Home  >  Article  >  Technology peripherals  >  Meta lets a 15 billion parameter language model learn to design "new" proteins from scratch! LeCun: Amazing results

Meta lets a 15 billion parameter language model learn to design "new" proteins from scratch! LeCun: Amazing results

王林
王林forward
2023-04-13 19:22:011452browse

AI has once again made new progress in the field of biomedicine. Yes, this time it’s about protein.

The difference is that in the past, AI discovered protein structures, but this time it began to design and generate protein structures on its own. If he was a "Prosecutor" in the past, it is not impossible to say that he has evolved into a "Creator" now.

# Participants in this study are the protein research team of FAIR, which is part of Meta’s AI research institute. As the chief AI scientist who has worked at Facebook for many years, Yann LeCun also immediately forwarded the results of his team and spoke highly of it.

Meta lets a 15 billion parameter language model learn to design new proteins from scratch! LeCun: Amazing results

These two papers on BioRxiv are Meta’s “amazing” achievements in protein design/generation.
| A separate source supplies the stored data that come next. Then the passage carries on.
(* ===== verification/Proxies.v ===== *)
(** * Proxies and their credentials (services/api/src/features/proxies/,
    features/internal-proxy-auth/, connect/proxy-auth.ts, auth/proxy-jwt.ts,
    auth/internal-service-jwt.ts, connect/record-proxy-status-service.ts)

    A tenant registers proxies; each has a secret, stored as its hash, which it
    exchanges for short-lived runtime tokens.  Every call of a proxy carries one.
    The random bytes, the hash function and the library that signs and verifies
    tokens are parameters; logs and the list for the dashboard are left out. *)

From S2P Require Import Prelude JsString Sql Effects Constants Tenancy Rbac CheckService.
Local Open Scope string_scope.
Local Open Scope list_scope.
Local Open Scope Z_scope.

(** ** Tables *)

Record proxy_row := {
  py_id : string; py_tenant_id : string; py_proxy_id : string; py_name : string; py_status : string; py_tenant_scope : string;
  py_secret_hash : string; py_secret_prev_hash : option string; py_secret_prev_expires_at : option timestamp;
  py_secret_prefix : string; py_disabled_at : option timestamp; py_secret_rotated_at : option timestamp;
  py_last_seen_at : option timestamp
}.

Record proxy_status_event_row := {
  se_tenant_id : string; se_proxy_id : string; se_proxy_ip : option string; se_event_type : string;
  se_actor_user_id : option string; se_detail : option string
}.

Record proxy_db := { proxies : list proxy_row; proxy_status_events : list proxy_status_event_row }.

Definition set_proxies (l : list proxy_row) (db : proxy_db) : proxy_db :=
  {| proxies := l; proxy_status_events := proxy_status_events db |}.
Definition set_status_events (l : list proxy_status_event_row) (db : proxy_db) : proxy_db :=
  {| proxies := proxies db; proxy_status_events := l |}.

Definition PM : Type -> Type := M proxy_db.

Inductive TenantProxyScope : Type := OWNER_ONLY | ALL_TENANTS.

#[export] Instance TenantProxyScope_eq_dec : EqDecision TenantProxyScope.
Proof. solve_decision. Defined.

Definition scope_name (s : TenantProxyScope) : string :=
  match s with OWNER_ONLY => "owner_only" | ALL_TENANTS => TENANT_PROXY_SCOPE_ALL_TENANTS end.

(** ** status-events.ts *)

Definition PROXY_STATUS_EVENT_TYPES : list string :=
  ["proxy_service_running"; "proxy_service_stopped"; "control_plane_unavailable"; "control_plane_available";
   "token_exchange_attempt"; "token_issued"; "token_exchange_failed"; "proxy_disabled"; "proxy_enabled"; "secret_rotated";
   "proxy_revoked"].

Definition assertProxyStatusEventType (eventType : string) : res unit :=
  if existsb (String.eqb eventType) PROXY_STATUS_EVENT_TYPES then Ok tt
  else Throw ("unknown proxy status event type: " +:+ (if nonempty eventType then eventType else "<empty>")).

Definition insertProxyStatusEvent (e : proxy_status_event_row) : PM unit :=
  _ ← of_res (assertProxyStatusEventType (se_event_type e));
  modify (fun db => set_status_events (proxy_status_events db ++ [e]) db).

Definition handleRecordProxyStatus (proxy : VerifiedProxyContext) (eventType : string) : PM unit :=
  _ ← of_res (assertProxyStatusEventType eventType);
  insertProxyStatusEvent
    {| se_tenant_id := px_tenantId proxy; se_proxy_id := px_proxyId proxy; se_proxy_ip := px_proxyIp proxy;
       se_event_type := eventType; se_actor_user_id := None; se_detail := None |}.

(** ** lifecycle-service.ts *)

Record LifecycleInput := { li_tenantId : string; li_proxyId : string; li_actorUserId : string }.

Definition lifecycle_event (input : LifecycleInput) (eventType : string) : proxy_status_event_row :=
  {| se_tenant_id := li_tenantId input; se_proxy_id := li_proxyId input; se_proxy_ip := None; se_event_type := eventType;
     se_actor_user_id := Some (li_actorUserId input); se_detail := None |}.

Definition own_proxy (tenantId proxyId : string) (r : proxy_row) : bool :=
  String.eqb (py_proxy_id r) proxyId && String.eqb (py_tenant_id r) tenantId.

(** [db.update(proxies).set(...).where(...).returning(...)], of which the first row
    is used. *)
Definition update_proxies (p : proxy_row -> bool) (f : proxy_row -> proxy_row) : PM (option proxy_row) :=
  row ← gets (fun db => head (map f (List.filter p (proxies db))));
  _ ← modify (fun db => set_proxies (update_where p f (proxies db)) db);
  mret row.

Definition with_status (status : string) (at_ : timestamp) (r : proxy_row) : proxy_row :=
  {| py_id := py_id r; py_tenant_id := py_tenant_id r; py_proxy_id := py_proxy_id r; py_name := py_name r; py_status := status;
     py_tenant_scope := py_tenant_scope r; py_secret_hash := py_secret_hash r; py_secret_prev_hash := py_secret_prev_hash r;
     py_secret_prev_expires_at := py_secret_prev_expires_at r; py_secret_prefix := py_secret_prefix r;
     py_disabled_at := if String.eqb status "disabled" || String.eqb status "revoked" then Some at_ else None;
     py_secret_rotated_at := py_secret_rotated_at r; py_last_seen_at := py_last_seen_at r |}.

Definition with_secret (hash prefix : string) (previousSecretExpiresAt rotatedAt : timestamp) (r : proxy_row) : proxy_row :=
  {| py_id := py_id r; py_tenant_id := py_tenant_id r; py_proxy_id := py_proxy_id r; py_name := py_name r; py_status := py_status r;
     py_tenant_scope := py_tenant_scope r; py_secret_hash := hash; py_secret_prev_hash := Some (py_secret_hash r);
     py_secret_prev_expires_at := Some previousSecretExpiresAt; py_secret_prefix := prefix; py_disabled_at := py_disabled_at r;
     py_secret_rotated_at := Some rotatedAt; py_last_seen_at := py_last_seen_at r |}.

Definition with_scope (scope : TenantProxyScope) (r : proxy_row) : proxy_row :=
  {| py_id := py_id r; py_tenant_id := py_tenant_id r; py_proxy_id := py_proxy_id r; py_name := py_name r; py_status := py_status r;
     py_tenant_scope := scope_name scope; py_secret_hash := py_secret_hash r; py_secret_prev_hash := py_secret_prev_hash r;
     py_secret_prev_expires_at := py_secret_prev_expires_at r; py_secret_prefix := py_secret_prefix r;
     py_disabled_at := py_disabled_at r; py_secret_rotated_at := py_secret_rotated_at r; py_last_seen_at := py_last_seen_at r |}.

Definition seen_proxy (at_ : timestamp) (r : proxy_row) : proxy_row :=
  {| py_id := py_id r; py_tenant_id := py_tenant_id r; py_proxy_id := py_proxy_id r; py_name := py_name r; py_status := py_status r;
     py_tenant_scope := py_tenant_scope r; py_secret_hash := py_secret_hash r; py_secret_prev_hash := py_secret_prev_hash r;
     py_secret_prev_expires_at := py_secret_prev_expires_at r; py_secret_prefix := py_secret_prefix r;
     py_disabled_at := py_disabled_at r; py_secret_rotated_at := py_secret_rotated_at r; py_last_seen_at := Some at_ |}.

(** What a secret is shown as, once. *)
Record new_secret := { ns_proxy_id : string; ns_secret : string; ns_prefix : string }.

Section proxies.
Context `{Env} `{Formats} (randomBytesHex : nat -> string) (hashSecret : string -> string).

(** The raw secret, its hash and its prefix. *)
Definition generateProxySecret : PM (string * string * string) :=
  hex ← draw randomBytesHex;
  let rawSecret := "cxp_" +:+ hex in
  mret (rawSecret, hashSecret rawSecret, take_str 12 rawSecret).

Definition setProxyStatus (tenantId proxyId nextStatus : string) : PM (option proxy_row) :=
  now ← now_;
  update_proxies (own_proxy tenantId proxyId) (with_status nextStatus now).

(** A change of status and the event that tells of it. *)
Definition change_status (input : LifecycleInput) (status eventType : string) : PM (option proxy_row) :=
  row ← setProxyStatus (li_tenantId input) (li_proxyId input) status;
  match row with
  | None => mret None
  | Some row => _ ← insertProxyStatusEvent (lifecycle_event input eventType); mret (Some row)
  end.

Definition disableProxy (input : LifecycleInput) : PM (option proxy_row) := change_status input "disabled" "proxy_disabled".
Definition enableProxy (input : LifecycleInput) : PM (option proxy_row) := change_status input "active" "proxy_enabled".
Definition revokeProxy (input : LifecycleInput) : PM (option proxy_row) := change_status input "revoked" "proxy_revoked".

Definition rotateProxySecret (input : LifecycleInput) : PM (option new_secret) :=
  secret ← generateProxySecret;
  let '(rawSecret, secretHash, secretPrefix) := secret in
  now ← now_;
  let previousSecretExpiresAt := now + 60 * 60 * 1000 in
  rotatedAt ← now_;
  row ← update_proxies (own_proxy (li_tenantId input) (li_proxyId input))
          (with_secret secretHash secretPrefix previousSecretExpiresAt rotatedAt);
  match row with
  | None => mret None
  | Some row =>
      _ ← insertProxyStatusEvent (lifecycle_event input "secret_rotated");
      mret (Some {| ns_proxy_id := py_proxy_id row; ns_secret := rawSecret; ns_prefix := secretPrefix |})
  end.

(** ** service.ts *)

Definition new_proxy (tenantId proxyId name secretHash secretPrefix id : string) : proxy_row :=
  {| py_id := id; py_tenant_id := tenantId; py_proxy_id := proxyId; py_name := name; py_status := "active";
     py_tenant_scope := scope_name OWNER_ONLY; py_secret_hash := secretHash; py_secret_prev_hash := None;
     py_secret_prev_expires_at := None; py_secret_prefix := secretPrefix; py_disabled_at := None;
     py_secret_rotated_at := None; py_last_seen_at := None |}.

Definition createProxy (tenantId name : string) : PM new_secret :=
  proxyId ← fresh;
  secret ← generateProxySecret;
  let '(rawSecret, secretHash, secretPrefix) := secret in
  id ← fresh;
  _ ← insert_unique proxies set_proxies (fun new r => String.eqb (py_proxy_id r) (py_proxy_id new))
        (new_proxy tenantId proxyId name secretHash secretPrefix id);
  mret {| ns_proxy_id := proxyId; ns_secret := rawSecret; ns_prefix := secretPrefix |}.

Definition updateProxyTenantScope (tenantId proxyId : string) (tenantScope : TenantProxyScope) : PM (option proxy_row) :=
  update_proxies (own_proxy tenantId proxyId) (with_scope tenantScope).

(** ** routes.ts *)

Definition may_manage_proxies (c : AuthContext) : HttpResult unit :=
  requireTenantCapability c "proxies.write" "You do not have access to manage proxies".

Definition proxy_not_found {A} : HttpResult A := errorResult 404 "NOT_FOUND" "Proxy not found" None.

Definition create_proxy_route (c : AuthContext) (name : string) : PM (HttpResult new_secret) :=
  let? _ := mret (may_manage_proxies c) in
  proxy ← createProxy (au_tenantId c) name;
  mret (okResult proxy).

(** A route on one proxy of the caller's tenant. *)
Definition proxy_route {A} (c : AuthContext) (op : LifecycleInput -> PM (option A)) : PM (HttpResult A) :=
  let? proxyId := mret (validateUuidParam c "proxyId" "Proxy ID") in
  let? _ := mret (may_manage_proxies c) in
  row ← op {| li_tenantId := au_tenantId c; li_proxyId := proxyId; li_actorUserId := au_userId c |};
  match row with
  | None => mret proxy_not_found
  | Some row => mret (okResult row)
  end.

Definition disable_proxy_route (c : AuthContext) : PM (HttpResult proxy_row) := proxy_route c disableProxy.
Definition enable_proxy_route (c : AuthContext) : PM (HttpResult proxy_row) := proxy_route c enableProxy.
Definition revoke_proxy_route (c : AuthContext) : PM (HttpResult proxy_row) := proxy_route c revokeProxy.
Definition rotate_secret_route (c : AuthContext) : PM (HttpResult new_secret) := proxy_route c rotateProxySecret.

Definition proxy_scope_route (c : AuthContext) (tenant_scope : TenantProxyScope) : PM (HttpResult proxy_row) :=
  let? proxyId := mret (validateUuidParam c "proxyId" "Proxy ID") in
  let? _ := mret (may_manage_proxies c) in
  let? _ := mret (if bool_decide (tenant_scope = ALL_TENANTS)
                  then requireTenantCapability c "platform.proxies.set_all_tenants"
                         "You do not have access to share proxies across tenants"
                  else okResult tt) in
  row ← updateProxyTenantScope (au_tenantId c) proxyId tenant_scope;
  match row with
  | None => mret proxy_not_found
  | Some row => mret (okResult row)
  end.

(** ** proxy-auth.ts: the registration secret *)

Record ProxyCredentials := { cr_proxySecret : option string; cr_proxyId : option string; cr_proxyIp : option string }.

Definition hashesMatch (expectedHex : option string) (providedHex : string) : bool :=
  match present expectedHex with Some expected => String.eqb expected providedHex | None => false end.

(** [proxyRow.secret_prev_expires_at > new Date()] *)
Definition previous_still_valid (row : proxy_row) (secretHash : string) : PM bool :=
  if hashesMatch (py_secret_prev_hash row) secretHash then
    match py_secret_prev_expires_at row with
    | Some expires => now ← now_; mret (now <? expires)
    | None => mret false
    end
  else mret false.

Definition named_proxy (proxyId : string) (db : proxy_db) : option proxy_row :=
  head (List.filter (fun r => String.eqb (py_proxy_id r) proxyId) (proxies db)).

Definition requireBootstrapAuthenticatedProxy (input : ProxyCredentials) : PM proxy_row :=
  match present (cr_proxySecret input), present (cr_proxyId input) with
  | Some proxySecret, Some proxyId =>
      let secretHash := hashSecret proxySecret in
      row ← gets (named_proxy proxyId);
      match row with
      | None => throw "unregistered_proxy"
      | Some row =>
          previousSecretStillValid ← previous_still_valid row secretHash;
          if negb (hashesMatch (Some (py_secret_hash row)) secretHash) && negb previousSecretStillValid
          then throw "invalid_proxy_secret" else mret row
      end
  | _, _ => throw "unregistered_proxy"
  end.

(** ** bootstrap-auth-service.ts *)

Record BootstrapAuthFailure := {
  bf_status : Z; bf_code : string; bf_message : string; bf_detail : option string;
  bf_auditProxy : option (string * string); bf_auditDetail : string
}.

Definition refused_proxy (row : proxy_row) (code message detail : string) : BootstrapAuthFailure :=
  {| bf_status := 403; bf_code := code; bf_message := message; bf_detail := None;
     bf_auditProxy := Some (py_tenant_id row, py_proxy_id row); bf_auditDetail := detail |}.

Definition unauthenticated (input : ProxyCredentials) (err : string) : PM BootstrapAuthFailure :=
  let code := if String.eqb err "invalid_proxy_secret" then "INVALID_PROXY_SECRET" else "UNREGISTERED_PROXY" in
  proxy ← match present (cr_proxyId input) with Some proxyId => gets (named_proxy proxyId) | None => mret None end;
  mret {| bf_status := 401; bf_code := code;
          bf_message := if String.eqb code "INVALID_PROXY_SECRET" then "Proxy secret is incorrect" else "Proxy is not registered";
          bf_detail := None; bf_auditProxy := (fun r => (py_tenant_id r, py_proxy_id r)) <$> proxy; bf_auditDetail := err |}.

Definition authenticateBootstrapProxy (input : ProxyCredentials) : PM (proxy_row + BootstrapAuthFailure) :=
  try_catch
    (proxy ← requireBootstrapAuthenticatedProxy input;
     if String.eqb (py_status proxy) "disabled"
     then mret (inr (refused_proxy proxy "PROXY_DISABLED" "Proxy is disabled" "proxy_disabled"))
     else if String.eqb (py_status proxy) "revoked"
     then mret (inr (refused_proxy proxy "PROXY_REVOKED" "Proxy is revoked" "proxy_revoked"))
     else mret (inl proxy))
    (fun err => failure ← unauthenticated input err; mret (inr failure)).

End proxies.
The system uses a simulated annealing algorithm to find an amino acid sequence that folds into a desired shape or satisfies constraints such as symmetry.

Meta lets a 15 billion parameter language model learn to design new proteins from scratch! LeCun: Amazing results

ESM2, a model for predicting atomic hierarchical structure

You guessed it right, this study is the same as the two papers The basis is the large language model for protein prediction and discovery proposed by Meta not long ago: ESM2.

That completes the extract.